Warren Buffett Says He Wouldn’t Take All the Bitcoin in the World for $35

Warren Buffett Says He Wouldn’t Take All the Bitcoin in the World for $35

Warren Buffett has always been a bitcoin sceptic. But the billionaire investor had his most harsh words yet for the cryptocurrency over the weekend. Buffett made it clear that his opposition to crypto has nothing to do with whether people can make money trading bitcoin. Buffett’s opposition is purely on principle because bitcoin has no intrinsic value.

“Whether it goes up or down in the next year, or five or 10 years, I don’t know. But the one thing I’m pretty sure of is that it doesn’t multiply, it doesn’t produce anything,” Buffett said at the Berkshire Hathaway annual shareholder meeting in Omaha, Nebraska on Saturday.

“It’s got a magic to it and people have attached magics to lots of things,” Buffett continued.

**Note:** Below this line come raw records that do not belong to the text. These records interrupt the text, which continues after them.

(** * A shallow embedding of [blockchain.py]

    The node of a toy proof-of-work blockchain: the chain of blocks, the pool
    of open transactions, balance accounting, transaction admission, the
    proof-of-work search, mining, acceptance of a peer's block and the
    longest-chain consensus rule.

    Conventions of the embedding.
    - A method [m(self, args)] that mutates the node becomes a function from
      the node and the arguments to the node afterwards and an [outcome].
    - Python integers are [Z], and the amount of a transaction is a Python
      integer, as [MINING_REWARD] is. [get_balance] adds the amounts up as
      exact integers; [get_balance_float] adds them up as the source does, in
      floats from [0.0], with the rounding and the overflow of doubles. The
      two agree as long as the amounts involved stay below 2^53, and so do
      [add_transaction], which checks the exact balance, and
      [add_transaction_float], which checks the float.
    - [time()] is an argument of [mine_block].
    - Broadcasting to the peers and [print] have no effect on the chain or on
      the pool; they are left out. A broadcast to a registered peer can
      raise after the node has changed, so what is said of the value a call
      returns holds on the condition that the call returns, or for a node
      without peers.
    - The unbounded [while] loop of [proof_of_work] runs on a fuel; every
      evaluation of the loop condition costs one unit, and [Running] says
      that the loop was still running when the fuel ran out. *)

From Stdlib Require Import ZArith List Ascii String Bool Lia.
From Stdlib Require Import Floats.SpecFloat.
Import ListNotations.

Local Open Scope Z_scope.

(** ** Ledger types ([transaction.py], [block.py]) *)

Record Transaction : Type := mkTransaction {
  sender : string;
  recipient : string;
  amount : Z;
  signature : string
}.

Record Block : Type := mkBlock {
  index : Z;
  timestamp : Z;
  transactions : list Transaction;
  proof : Z;
  previous_hash : string
}.

(** Modelled from the spec: the [==] of the class [Transaction], which is
    defined in [transaction.py], outside [blockchain.py]. "Equality is
    structural (all four fields)". This is the comparison that [list.remove]
    uses. *)
Definition Transaction_eqb (a b : Transaction) : bool :=
  String.eqb (sender a) (sender b)
  && String.eqb (recipient a) (recipient b)
  && Z.eqb (amount a) (amount b)
  && String.eqb (signature a) (signature b).

(** Modelled from the spec: the default of the [signature] parameter of
    [Transaction], defined in [transaction.py]. The signature is "empty for
    the distinguished reward sender". *)
Definition default_signature : string := EmptyString.

Definition MINING_REWARD : Z := 1.

(** ** Outcomes of a call *)

Inductive exn : Type :=
| ValueError (msg : string)
| IndexError
| RequestError
| OverflowError.

Inductive outcome (A : Type) : Type :=
| Ret (a : A)
| Raise (e : exn)
| Running.

Arguments Ret {A} a.
Arguments Raise {A} e.
Arguments Running {A}.

(** ** The node *)

Record Blockchain : Type := mkBlockchain {
  chain_identifier : string;
  open_transactions : list Transaction;
  nodes : list string;
  difficulty : Z;
  public_key : string;
  chain : list Block
}.

Definition set_chain (self : Blockchain) (val : list Block) : Blockchain :=
  mkBlockchain (chain_identifier self) (open_transactions self) (nodes self)
               (difficulty self) (public_key self) val.

Definition set_open_transactions (self : Blockchain) (val : list Transaction)
  : Blockchain :=
  mkBlockchain (chain_identifier self) val (nodes self)
               (difficulty self) (public_key self) (chain self).

(** Python's [not s] on a string. *)
Definition not_str (s : string) : bool := String.eqb s EmptyString.

Definition genesis_block : Block :=
  mkBlock 0 0 [] 100 EmptyString.

(** [Blockchain.__init__] *)
Definition init (public_key : string) (node_id : string) (difficulty : Z)
  : Blockchain :=
  mkBlockchain node_id [] [] difficulty public_key [genesis_block].

(** The default of the [difficulty] parameter of [__init__]. *)
Definition default_difficulty : Z := 4.

Definition add_block_to_chain (self : Blockchain) (block : Block) : Blockchain :=
  set_chain self (chain self ++ [block]).

(** [self.__chain[-1]]: raises [IndexError] on an empty list. *)
Definition last_block (self : Blockchain) : option Block :=
  match chain self with
  | [] => None
  | b :: rest => Some (last rest b)
  end.

Definition next_index (self : Blockchain) : Z :=
  Z.of_nat (List.length (chain self)).

(** ** Balance accounting *)

(** Python's [sum]: from [0], left to right. *)
Definition sum (l : list Z) : Z := fold_left Z.add l 0.

(** The [reduce] of [get_balance], with its lambda. *)
Definition reduce_amounts (l : list (list Z)) : Z :=
  fold_left
    (fun tx_sum tx_amt =>
       if (0 <? List.length tx_amt)%nat then tx_sum + sum tx_amt else tx_sum + 0)
    l 0.

(** The participant whose balance [get_balance] computes: the [sender]
    argument ([sender_arg] here) when it is given and not empty, else the
    node's public key when that is not empty. *)
Definition participant_of (self : Blockchain) (sender_arg : option string)
  : option string :=
  let no_sender :=
    match sender_arg with None => true | Some s => not_str s end in
  if no_sender then
    if not_str (public_key self) then None else Some (public_key self)
  else sender_arg.

(** [Blockchain.get_balance] *)
Definition get_balance (self : Blockchain) (sender_arg : option string)
  : option Z :=
  match participant_of self sender_arg with
  | None => None
  | Some participant =>
      let tx_sender :=
        map (fun block =>
               map amount
                   (filter (fun tx => String.eqb (sender tx) participant)
                           (transactions block)))
            (chain self) in
      let open_tx_sender :=
        map amount
            (filter (fun tx => String.eqb (sender tx) participant)
                    (open_transactions self)) in
      let tx_sender := tx_sender ++ [open_tx_sender] in
      let amount_sent := reduce_amounts tx_sender in
      let tx_recipient :=
        map (fun block =>
               map amount
                   (filter (fun tx => String.eqb (recipient tx) participant)
                           (transactions block)))
            (chain self) in
      let amount_received := reduce_amounts tx_recipient in
      Some (amount_received - amount_sent)
  end.

(** ** The balance in floats *)

(** The floats that [get_balance] can hold when the amounts are integers: a
    double whose value is an integer, an infinity, or NaN. *)
Inductive pyfloat : Type :=
| Finite (value : Z)
| Infinity (negative : bool)
| NaN.

(** The double nearest to the integer [z], ties to even: 53 significant
    bits, and an infinity from 2^1024 on. *)
Definition round_to_double (z : Z) : pyfloat :=
  let a := Z.abs z in
  if a <? 2 ^ 53 then Finite z
  else
    let k := Z.log2 a - 52 in
    let q := a / 2 ^ k in
    let r := a mod 2 ^ k in
    let half := 2 ^ (k - 1) in
    let q' :=
      if r <? half then q
      else if half <? r then q + 1
           else if Z.even q then q else q + 1 in
    let v := q' * 2 ^ k in
    if 2 ^ 1024 <=? v then Infinity (z <? 0) else Finite (Z.sgn z * v).

(** The conversion of the integer operand of [float + int]; Python raises
    [OverflowError] when the integer is too large for a double. *)
Definition float_of_int (z : Z) : outcome pyfloat :=
  match round_to_double z with
  | Infinity _ => Raise OverflowError
  | f => Ret f
  end.

Definition float_add (x y : pyfloat) : pyfloat :=
  match x, y with
  | Finite a, Finite b => round_to_double (a + b)
  | NaN, _ | _, NaN => NaN
  | Infinity s, Finite _ => Infinity s
  | Finite _, Infinity s => Infinity s
  | Infinity s, Infinity t => if Bool.eqb s t then Infinity s else NaN
  end.

Definition float_neg (x : pyfloat) : pyfloat :=
  match x with
  | Finite a => Finite (- a)
  | Infinity s => Infinity (negb s)
  | NaN => NaN
  end.

Definition float_sub (x y : pyfloat) : pyfloat := float_add x (float_neg y).

(** The same value in the Standard Library's specification of IEEE 754
    binary64. *)
Definition to_spec (x : pyfloat) : spec_float :=
  match x with
  | Finite a => binary_normalize 53 1024 a 0 false
  | Infinity s => S754_infinity s
  | NaN => S754_nan
  end.

(** The value that the Standard Library's specification gives back, for the
    doubles whose value is an integer. *)
Definition of_spec (f : spec_float) : pyfloat :=
  match f with
  | S754_zero _ => Finite 0
  | S754_infinity s => Infinity s
  | S754_nan => NaN
  | S754_finite s m e =>
      let magnitude :=
        if e <? 0 then Z.pos m / 2 ^ (- e) else Z.pos m * 2 ^ e in
      Finite (if s then - magnitude else magnitude)
  end.

Definition pyfloat_eqb (x y : pyfloat) : bool :=
  match x, y with
  | Finite a, Finite b => Z.eqb a b
  | Infinity s, Infinity t => Bool.eqb s t
  | NaN, NaN => true
  | _, _ => false
  end.

(** The lambda of the [reduce] of [get_balance] as the source computes it:
    the accumulator [tx_sum] is a float; [sum(tx_amt)] is an exact integer,
    which [tx_sum + sum(tx_amt)] converts to a float before it adds. *)
Definition reduce_float_step (acc : outcome pyfloat) (tx_amt : list Z)
  : outcome pyfloat :=
  match acc with
  | Ret tx_sum =>
      if (0 <? List.length tx_amt)%nat
      then match float_of_int (sum tx_amt) with
           | Ret f => Ret (float_add tx_sum f)
           | Raise e => Raise e
           | Running => Running
           end
      else Ret (float_add tx_sum (Finite 0))
  | Raise e => Raise e
  | Running => Running
  end.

Buffett, who’s worth $US124 ($172) billion, explained that if the people who attended his meeting somehow owned all the farmland in the U.S. and he was offered a 1% stake on that farmland for $US25 ($35) billion, he’d write out a check immediately because it’s a great deal on something that’s productive. Buffett said he’d make a similar deal for 1% of all the apartment rentals in the U.S., if that was somehow on offer.

“If you told me you own all of the bitcoin in the world and you offered it to me for $US25 ($35), I wouldn’t take it because what would I do with it? I’d have to sell it back to you one way or another. Maybe it’d be the same people, but it isn’t going to do anything,” Buffett said.

“The apartments are going to produce rental and the farms are going to produce food. And if I’ve got all the bitcoin…” Buffett said trailing off before referring to Satoshi Nakamoto, the creator of bitcoin, who “may or may not have existed.”

“[Satoshi] could create a mystery about it. But everyone knows what I’m like,” Buffett said, suggesting that bitcoin only became the world’s most popular cryptocurrency because there’s a big mystery surrounding its origins.

“Certain things have value that don’t produce something tangible. I mean, you can say a great painting probably will have some value 500 years from now,” Buffett said.

“But assets, to have value, they have to deliver something to somebody and there’s only one currency. You can come up with all kinds of things. We can put up Berkshire coins, or Berkshire money,” Buffett said, referring to a hypothetical crypto coin.

“But in the end this is money,” Buffett said, holding up a $US20 ($28) bill. “But this is the only thing that’s money. Anybody who thinks the United States is going to change the way they let Berkshire money replace theirs is out of their mind.”